Para a presidenta nacional do Partido dos Trabalhadores, Gleisi Hoffmann, em meio à tempestade há quem navegue em mar de brigadeiro. “Balança comercial em abril com crescimento no saldo de 63%, puxado por exportações que subiram 50%, por alta nos preços da soja e minério de ferro e real baixo. Lucro do Itaú subiu 64% no primeiro trimestre. Mas o povo sem renda e muitos passando fome. Voltamos às antigas”, lamentou a deputada federal do PT do Paraná.
Embora o nível de endividamento tenha crescido em todas as faixas de renda, ele foi agravado para os mais pobres devido à baixa capacidade de formação de uma poupança precaucional. “Na verdade, não é nem uma poupança. É guardar um dinheiro este mês para poder pagar as suas contas no mês que vem e ter um pouco mais de tranquilidade”, explicou Viviane Seda, pesquisadora do Ibre, ao portal ‘G1’.

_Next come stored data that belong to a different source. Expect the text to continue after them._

(* ===== verification/Invalidate.v ===== *)
(** * Policies that rest on a cost that rose (vi_planner/src/core/global/invalidate.rs)

    A stored policy rests on the cells its action may lead to.  When the cost
    of some columns rises, [queue_cost_increases] and [advance_invalidations]
    discard exactly the policies from which a raised column can be reached
    along stored actions, however the work is cut into calls. *)

From Stdlib Require Import ZArith Lia.
From stdpp Require Import base gmap strings list numbers.
From S2P Require Import Prelude Floats Model Bellman Consistency Bitboard BitboardOps BitboardEnum Active LocalPlanner LocalSpec Solve Core CoreSpec.

(** ** The reverse table *)

(** The entries of the table, in the order they are pushed. *)
Definition transitions_of (acts : list Action) : list (Z * Z * StateTransition) :=
  enumerated acts ≫= fun a => enumerated (a_state_transitions a.2) ≫= fun th =>
    (fun t => (a.1, th.1, t)) <$> th.2.

Lemma elem_of_transitions acts k th tr :
  (k, th, tr) ∈ transitions_of acts ↔
  ∃ a trs, zget acts k = Some a ∧ zget (a_state_transitions a) th = Some trs ∧ tr ∈ trs.
Proof.
  unfold transitions_of. rewrite list_elem_of_bind. split.
  - intros ([k' a] & H & Hk%elem_of_enumerated).
    apply list_elem_of_bind in H as ([th' trs] & H & Hth%elem_of_enumerated).
    apply list_elem_of_fmap in H as (t & [= -> -> ->] & Ht). by exists a, trs.
  - intros (a & trs & Hk & Hth & Htr). exists (k, a). split; [|by apply elem_of_enumerated].
    apply list_elem_of_bind. exists (th, trs). split; [|by apply elem_of_enumerated].
    apply list_elem_of_fmap. by exists tr.
Qed.

(** The predecessors listed under heading [r]. *)
Definition entries (rev : list (list Predecessor)) (r : Z) : list Predecessor := default [] (zget rev r).

Section table.
Context (nt : Z) (acts : list Action) (Ht : 0 < nt < 2 ^ 31) (Ha : Forall (wf_action nt) acts).

Definition entry_of (e : Z * Z * StateTransition) : Predecessor :=
  mkPred (dix e.2) (diy e.2) e.1.2 e.1.1.

(** The innermost body of [reverse_table]. *)
Definition push_entry (e : Z * Z * StateTransition) (rev : list (list Predecessor))
    : res (list (list Predecessor)) :=
  if prob e.2 >? 0 then
    k ← i32_rem_euclid (dit e.2) nt;
    l ← vget rev k;
    vset rev k (l ++ [mkPred (dix e.2) (diy e.2) (as_i32 e.1.2) e.1.1])
  else Ok rev.

(** [e] is listed under heading [r]. *)
Definition lists (r : Z) (e : Z * Z * StateTransition) (p : Predecessor) : Prop :=
  0 < prob e.2 ∧ dit e.2 mod nt = r ∧ p = entry_of e.

Lemma transitions_wf e : e ∈ transitions_of acts → wf_trans nt e.2 ∧ 0 ≤ e.1.2 < nt.
Proof.
  destruct e as [[k th] tr]. intros (a & trs & Hk & Hth & Htr)%elem_of_transitions.
  assert (wf_action nt a) as Haa.
  { rewrite List.Forall_forall in Ha. apply Ha, list_elem_of_In. by eapply elem_of_zget_1. }
  split; [by eapply (wa_trans _ _ Haa)|]. rewrite <- (wa_len _ _ Haa). by eapply zget_Some_lt.
Qed.

Lemma push_entry_spec e rev :
  e ∈ transitions_of acts → zlen rev = nt →
  ∃ rev', push_entry e rev = Ok rev' ∧ zlen rev' = nt ∧
    ∀ r p, 0 ≤ r < nt → (p ∈ entries rev' r ↔ p ∈ entries rev r ∨ lists r e p).
Proof.
  intros He Hr. destruct (transitions_wf e He) as [_ Hth]. unfold push_entry, lists.
  destruct (prob e.2 >? 0) eqn:Ep.
  2:{ exists rev. split; [done|]. split; [done|]. intros r p _. split; [auto|].
      intros [?|(? & _)]; [done|lia]. }
  unfold i32_rem_euclid. destruct (Z.eqb_spec nt 0); [lia|]. destruct (Z.eqb_spec nt (-1)); [lia|].
  rewrite andb_false_r, ok_bind, Z.abs_eq by lia.
  pose proof (Z.mod_pos_bound (dit e.2) nt ltac:(lia)) as Hm. set (r0 := dit e.2 mod nt) in *.
  destruct (zget_lt rev r0) as [l0 Hl0]; [lia|].
  assert (vget rev r0 = Ok l0) as -> by by apply vget_ok.
  rewrite ok_bind, vset_ok by lia. rewrite as_i32_small by lia. fold (entry_of e).
  eexists. split; [done|]. split; [by rewrite zlen_zset|]. intros r p Hrr.
  assert (entries (zset rev r0 (l0 ++ [entry_of e])) r =
          if decide (r0 = r) then l0 ++ [entry_of e] else entries rev r) as ->.
  { unfold entries. rewrite zget_zset by lia. by case_decide. }
  destruct (decide (r0 = r)) as [<-|Hne].
  - unfold entries. rewrite Hl0. cbn. rewrite elem_of_app, list_elem_of_singleton.
    split; [intros [?| ->]; [auto|]|intros [?|(_ & _ & ?)]; auto].
    right. split; [lia|done].
  - split; [auto|intros [?|(_ & E & _)]; done].
Qed.

Lemma push_entries_spec l rev :
  (∀ e, e ∈ l → e ∈ transitions_of acts) → zlen rev = nt →
  ∃ rev', for_each l push_entry rev = Ok rev' ∧ zlen rev' = nt ∧
    ∀ r p, 0 ≤ r < nt → (p ∈ entries rev' r ↔ p ∈ entries rev r ∨ ∃ e, e ∈ l ∧ lists r e p).
Proof.
  revert rev. induction l as [|e l IH]; intros rev Hl Hr; cbn [for_each].
  { exists rev. split; [done|]. split; [done|]. intros r p _. split; [auto|].
    intros [?|(e & []%elem_of_nil & _)]; done. }
  destruct (push_entry_spec e rev (Hl _ ltac:(left)) Hr) as (rev1 & -> & Hr1 & H1).
  rewrite ok_bind. destruct (IH rev1) as (rev2 & -> & Hr2 & H2); [by intros; apply Hl; right|done|].
  exists rev2. split; [done|]. split; [done|]. intros r p Hrr. rewrite H2, H1 by done. split.
  - intros [[?|?]|(e' & ? & ?)]; [auto|right; exists e|right; exists e'].
    + split; [left|done].
    + split; [by right|done].
  - intros [?|(e' & [->|?]%elem_of_cons & ?)]; [auto|auto|]. right. by exists e'.
Qed.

“A capacidade das famílias de baixa renda de construir uma poupança foi se esgotando conforme houve uma interrupção de vários programas do governo”, prosseguiu a economista, citando o desemprego crescente e o auxílio emergencial mais baixo como dificuldades a mais para essas famílias resgatarem suas dívidas.
Serasa e Febraban registram aumento da inadimplência
De fevereiro para março, a Serasa Experian computou mais um milhão de inadimplentes no país, para 62,56 milhões de pessoas. Foi o segundo maior avanço mensal de toda a série histórica. No recorte por setor, a inadimplência apurada pelo Serasa é maior nos gastos com cartão de crédito e em contas básicas, como água e luz.
“A inadimplência está começando a “desrepresar”, alerta o economista da Serasa Luiz Rabi. “Esse aumento de março foi um sinal de que a tendência de alta continua ao longo do ano. Se a dificuldade se mantém, mais ou menos em seis meses a inadimplência bancária começa a subir, e é o que está acontecendo agora”, observa.
No sistema financeiro, a inadimplência média ficou em 2,2% em março, segundo a Federação Brasileira dos Bancos (Febraban). Mesmo que o índice tenha permanecido praticamente estável em relação a dezembro (2,1%) e abaixo dos 3% de antes da pandemia, a entidade alerta que já é visível uma piora no indicador.
No ano passado, 17 milhões de contratos com pagamentos em dia foram renegociados entre 16 de março e 31 de dezembro, com saldo devedor total de R$ 1 trilhão. A soma das parcelas suspensas foi de quase R$ 150 bilhões, com carências entre 60 e 180 dias.
Pessoas físicas e pequenas e médias empresas responderam, juntas, por R$ 80 bilhões desse total. Para micro e pequenas empresas, foram renegociados 1,75 milhão de contratos, com R$ 105,1 bilhões em saldo total e parcelas suspensas de R$ 17,4 bilhões.
Mas essas iniciativas, que evitaram uma onda de calotes no ano passado, não devem se repetir na mesma intensidade neste ano, e a Febraban afirma que já é possível detectar alta na inadimplência em contratos de prazo mais curto.
“As séries de atraso (entre 15 e 90 dias) já sinalizam uma alta há algum tempo, sugerindo uma possível piora da inadimplência à frente, especialmente nas linhas para pessoas físicas”, explica Rubens Sardenberg, diretor de Economia, Regulação Prudencial e Riscos da Febraban. “Assim, a inadimplência segue como ponto de atenção, que, embora tenha sua alta já esperada, possui magnitude ainda incerta.”